Lemma input_tokens_witness :
  ∃ ts1 ts2 p, example_tokens = ts1 ++ ts2 ∧ concat (pieces 99 (stream example_tokens)) = stream ts1 ++ p
    ∧ tells None ts1 example_events
    ∧ match ts2 with [] => p = [] | t :: _ => ∃ later, later ≠ [] ∧ token_text t = p ++ later end
    ∧ (@nil Z = [] → ts1 = example_tokens ∧ p = [])
    ∧ (if pasteMode empty_buffer then p = BRACKETED_PASTE_START ++ pasteBuffer empty_buffer ∧ buffer empty_buffer = []
       else buffer empty_buffer = p)
    ∧ timed empty_buffer empty_buffer.
Proof.
  change example_events with (process_all empty_buffer (pieces 99 (stream example_tokens))).2.
  change empty_buffer with (process_all empty_buffer (pieces 99 (stream example_tokens))).1 at 1 2 3 4 6.
  apply input_tokens; try (vm_compute; reflexivity).
  - repeat (apply Forall_cons; split); [..|by apply Forall_nil]; cbn [token_form].
    + split; [|vm_compute; discriminate]. apply (sgr_mouse (js "35") (js "20") (js "5") 109); [|by right].
      repeat constructor; try discriminate; by vm_compute.
    + discriminate.
    + intros a b Hab.
      refine (first_end_marker _ _ a b Hab). vm_compute. reflexivity.
    + split; [|vm_compute; discriminate]. apply (csi [] 65); [constructor|done|lia|done].
    + split; [|vm_compute; discriminate]. apply (csi [57; 55] 117); [|done|lia|done]. repeat constructor; unfold ESC; lia.
    + discriminate.
  - apply (bool_decide_unpack _). vm_compute. exact I.
Defined.

(** What waits in the buffer when a paste begins is lost: the Escape key just before a
    paste gives no event. *)
Example escape_before_paste_lost :
  (process_all empty_buffer [[ESC]; BRACKETED_PASTE_START ++ js "x" ++ BRACKETED_PASTE_END]).2 = [PasteEvent (js "x")].
Proof. reflexivity. Qed.

(** Two escape characters are one key when the first piece ends after them, and otherwise
    the Escape key and the beginning of a sequence. *)
Example double_escape_cut :
  (process_all empty_buffer [ESC :: ESC :: js "[A"]).2 = [DataEvent [ESC]; DataEvent (ESC :: js "[A")]
  ∧ (process_all empty_buffer [[ESC; ESC]; js "[A"]).2 = [DataEvent [ESC; ESC]; DataEvent (js "["); DataEvent (js "A")].
Proof. split; reflexivity. Qed.
Lemma kept_branched w t leaf :
  kept w → Forall plain (fileEntries (manager (createBranchedSession joinPath t leaf w).1)) →
  (let path := joinPath (sessionDir (manager w)) (session_file_name (now t) (uuidv7 t)) in
   path ≠ [] ∧ files (the_disk w) !! path = None) →
  kept (createBranchedSession joinPath t leaf w).1.
Proof.
  intros Hw. unfold createBranchedSession. change (mbind (M:=smM) ?k (get id) w) with (k (manager w) w). cbv beta.
  destruct (getBranch (manager w) (Some leaf)) as [[|e path]|]; [done| |done]. cbv zeta.
  match goal with |- context [branched_entries t ?m ?h ?p] => set (header := h); set (es := branched_entries t m header p) end.
  set (file := joinPath _ _).
  set (w0 := w <| manager := (manager w) <| fileEntries := es |> <| sessionId := uuidv7 t |> |>).
  change (mbind (M:=smM) ?k (modify _) w) with (k () w0). cbv beta.
  pose proof (make_header_ok (uuidv7 t) (now t) (cwd (manager w)) (if persist (manager w) then sessionFile (manager w) else None)) as Hok.
  fold header in Hok. destruct Hw as [[Hplan _ _] _ _].
  assert (Hhead : ∃ h rest, es = h :: rest ∧ is_header h = true
    ∧ string_prop h (js "id") = Some (uuidv7 t) ∧ version_below (session_version [h]) CURRENT_SESSION_VERSION = false) by (exists header; by eexists).
  clearbody es. destruct (persist (manager w)) eqn:Hp.
  - set (w1 := w0 <| manager := buildIndex ((manager w0) <| sessionFile := Some file |>) |>).
    change (mbind (M:=smM) ?k (modify _) w0) with (k () w1). cbv beta. intros Hplain [Hne Hnone].
    destruct (buildIndex_rest ((manager w0) <| sessionFile := Some file |>)) as (Hsid & Hsf & Hper & _ & Hfe & _).
    pose proof (buildIndex_index ((manager w0) <| sessionFile := Some file |>)) as Hix. cbn in Hsid, Hsf, Hper, Hfe, Hix.
    destruct (existsb is_assistant_entry es) eqn:Ha.
    + unfold mbind, smM_bind in Hplain |- *. rewrite (rewriteFile_ok w1 file) in Hplain |- * by (cbn; congruence).
      cbn in Hplain |- *. rewrite Hfe in *. constructor; [constructor|..]; cbn; rewrite ?Hfe, ?Hsid; try done; try congruence.
      * intros _. exists file. rewrite Hsf. split_and!; [done..|]. eexists. split; [by rewrite lookup_insert_eq|].
        apply (holds_entries [] []); [apply holds_nil|done].
    + unfold mbind, smM_bind in Hplain |- *. cbn in Hplain |- *. constructor; [constructor|..]; cbn; rewrite ?Hfe, ?Hsid in *; try done; try congruence.
      * intros _. exists file. rewrite Hsf. split_and!; try done; by rewrite ?Hfe.
  - intros Hplain _. destruct (buildIndex_rest (manager w0)) as (Hsid & _ & Hper & _ & Hfe & _).
    pose proof (buildIndex_index (manager w0)) as Hix. change ((mbind (M:=smM) ?k (modify buildIndex) w0)) with (k () (w0 <| manager := buildIndex (manager w0) |>)) in *. cbn in Hplain |- *. cbn in Hsid, Hper, Hfe, Hix.
    constructor; [constructor|..]; cbn; rewrite ?Hfe, ?Hsid in *; try done; congruence.
Qed.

▶ _Exercise_:
Print the whole listing again, exactly.

▶ _Task result_:
Lemma input_tokens_witness :
  ∃ ts1 ts2 p, example_tokens = ts1 ++ ts2 ∧ concat (pieces 99 (stream example_tokens)) = stream ts1 ++ p
    ∧ tells None ts1 example_events
    ∧ match ts2 with [] => p = [] | t :: _ => ∃ later, later ≠ [] ∧ token_text t = p ++ later end
    ∧ (@nil Z = [] → ts1 = example_tokens ∧ p = [])
    ∧ (if pasteMode empty_buffer then p = BRACKETED_PASTE_START ++ pasteBuffer empty_buffer ∧ buffer empty_buffer = []
       else buffer empty_buffer = p)
    ∧ timed empty_buffer empty_buffer.
Proof.
  change example_events with (process_all empty_buffer (pieces 99 (stream example_tokens))).2.
  change empty_buffer with (process_all empty_buffer (pieces 99 (stream example_tokens))).1 at 1 2 3 4 6.
  apply input_tokens; try (vm_compute; reflexivity).
  - repeat (apply Forall_cons; split); [..|by apply Forall_nil]; cbn [token_form].
    + split; [|vm_compute; discriminate]. apply (sgr_mouse (js "35") (js "20") (js "5") 109); [|by right].
      repeat constructor; try discriminate; by vm_compute.
    + discriminate.
    + intros a b Hab.
      refine (first_end_marker _ _ a b Hab). vm_compute. reflexivity.
    + split; [|vm_compute; discriminate]. apply (csi [] 65); [constructor|done|lia|done].
    + split; [|vm_compute; discriminate]. apply (csi [57; 55] 117); [|done|lia|done]. repeat constructor; unfold ESC; lia.
    + discriminate.
  - apply (bool_decide_unpack _). vm_compute. exact I.
Defined.

(** What waits in the buffer when a paste begins is lost: the Escape key just before a
    paste gives no event. *)
Example escape_before_paste_lost :
  (process_all empty_buffer [[ESC]; BRACKETED_PASTE_START ++ js "x" ++ BRACKETED_PASTE_END]).2 = [PasteEvent (js "x")].
Proof. reflexivity. Qed.

(** Two escape characters are one key when the first piece ends after them, and otherwise
    the Escape key and the beginning of a sequence. *)
Example double_escape_cut :
  (process_all empty_buffer [ESC :: ESC :: js "[A"]).2 = [DataEvent [ESC]; DataEvent (ESC :: js "[A")]
  ∧ (process_all empty_buffer [[ESC; ESC]; js "[A"]).2 = [DataEvent [ESC; ESC]; DataEvent (js "["); DataEvent (js "A")].
Proof. split; reflexivity. Qed.
Lemma kept_branched w t leaf :
  kept w → Forall plain (fileEntries (manager (createBranchedSession joinPath t leaf w).1)) →
  (let path := joinPath (sessionDir (manager w)) (session_file_name (now t) (uuidv7 t)) in
   path ≠ [] ∧ files (the_disk w) !! path = None) →
  kept (createBranchedSession joinPath t leaf w).1.
Proof.
  intros Hw. unfold createBranchedSession. change (mbind (M:=smM) ?k (get id) w) with (k (manager w) w). cbv beta.
  destruct (getBranch (manager w) (Some leaf)) as [[|e path]|]; [done| |done]. cbv zeta.
  match goal with |- context [branched_entries t ?m ?h ?p] => set (header := h); set (es := branched_entries t m header p) end.
  set (file := joinPath _ _).
  set (w0 := w <| manager := (manager w) <| fileEntries := es |> <| sessionId := uuidv7 t |> |>).
  change (mbind (M:=smM) ?k (modify _) w) with (k () w0). cbv beta.
  pose proof (make_header_ok (uuidv7 t) (now t) (cwd (manager w)) (if persist (manager w) then sessionFile (manager w) else None)) as Hok.
  fold header in Hok. destruct Hw as [[Hplan _ _] _ _].
  assert (Hhead : ∃ h rest, es = h :: rest ∧ is_header h = true
    ∧ string_prop h (js "id") = Some (uuidv7 t) ∧ version_below (session_version [h]) CURRENT_SESSION_VERSION = false) by (exists header; by eexists).
  clearbody es. destruct (persist (manager w)) eqn:Hp.
  - set (w1 := w0 <| manager := buildIndex ((manager w0) <| sessionFile := Some file |>) |>).
    change (mbind (M:=smM) ?k (modify _) w0) with (k () w1). cbv beta. intros Hplain [Hne Hnone].
    destruct (buildIndex_rest ((manager w0) <| sessionFile := Some file |>)) as (Hsid & Hsf & Hper & _ & Hfe & _).
    pose proof (buildIndex_index ((manager w0) <| sessionFile := Some file |>)) as Hix. cbn in Hsid, Hsf, Hper, Hfe, Hix.
    destruct (existsb is_assistant_entry es) eqn:Ha.
    + unfold mbind, smM_bind in Hplain |- *. rewrite (rewriteFile_ok w1 file) in Hplain |- * by (cbn; congruence).
      cbn in Hplain |- *. rewrite Hfe in *. constructor; [constructor|..]; cbn; rewrite ?Hfe, ?Hsid; try done; try congruence.
      * intros _. exists file. rewrite Hsf. split_and!; [done..|]. eexists. split; [by rewrite lookup_insert_eq|].
        apply (holds_entries [] []); [apply holds_nil|done].
    + unfold mbind, smM_bind in Hplain |- *. cbn in Hplain |- *. constructor; [constructor|..]; cbn; rewrite ?Hfe, ?Hsid in *; try done; try congruence.
      * intros _. exists file. rewrite Hsf. split_and!; try done; by rewrite ?Hfe.
  - intros Hplain _. destruct (buildIndex_rest (manager w0)) as (Hsid & _ & Hper & _ & Hfe & _).
    pose proof (buildIndex_index (manager w0)) as Hix. change ((mbind (M:=smM) ?k (modify buildIndex) w0)) with (k () (w0 <| manager := buildIndex (manager w0) |>)) in *. cbn in Hplain |- *. cbn in Hsid, Hper, Hfe, Hix.
    constructor; [constructor|..]; cbn; rewrite ?Hfe, ?Hsid in *; try done; congruence.
Qed.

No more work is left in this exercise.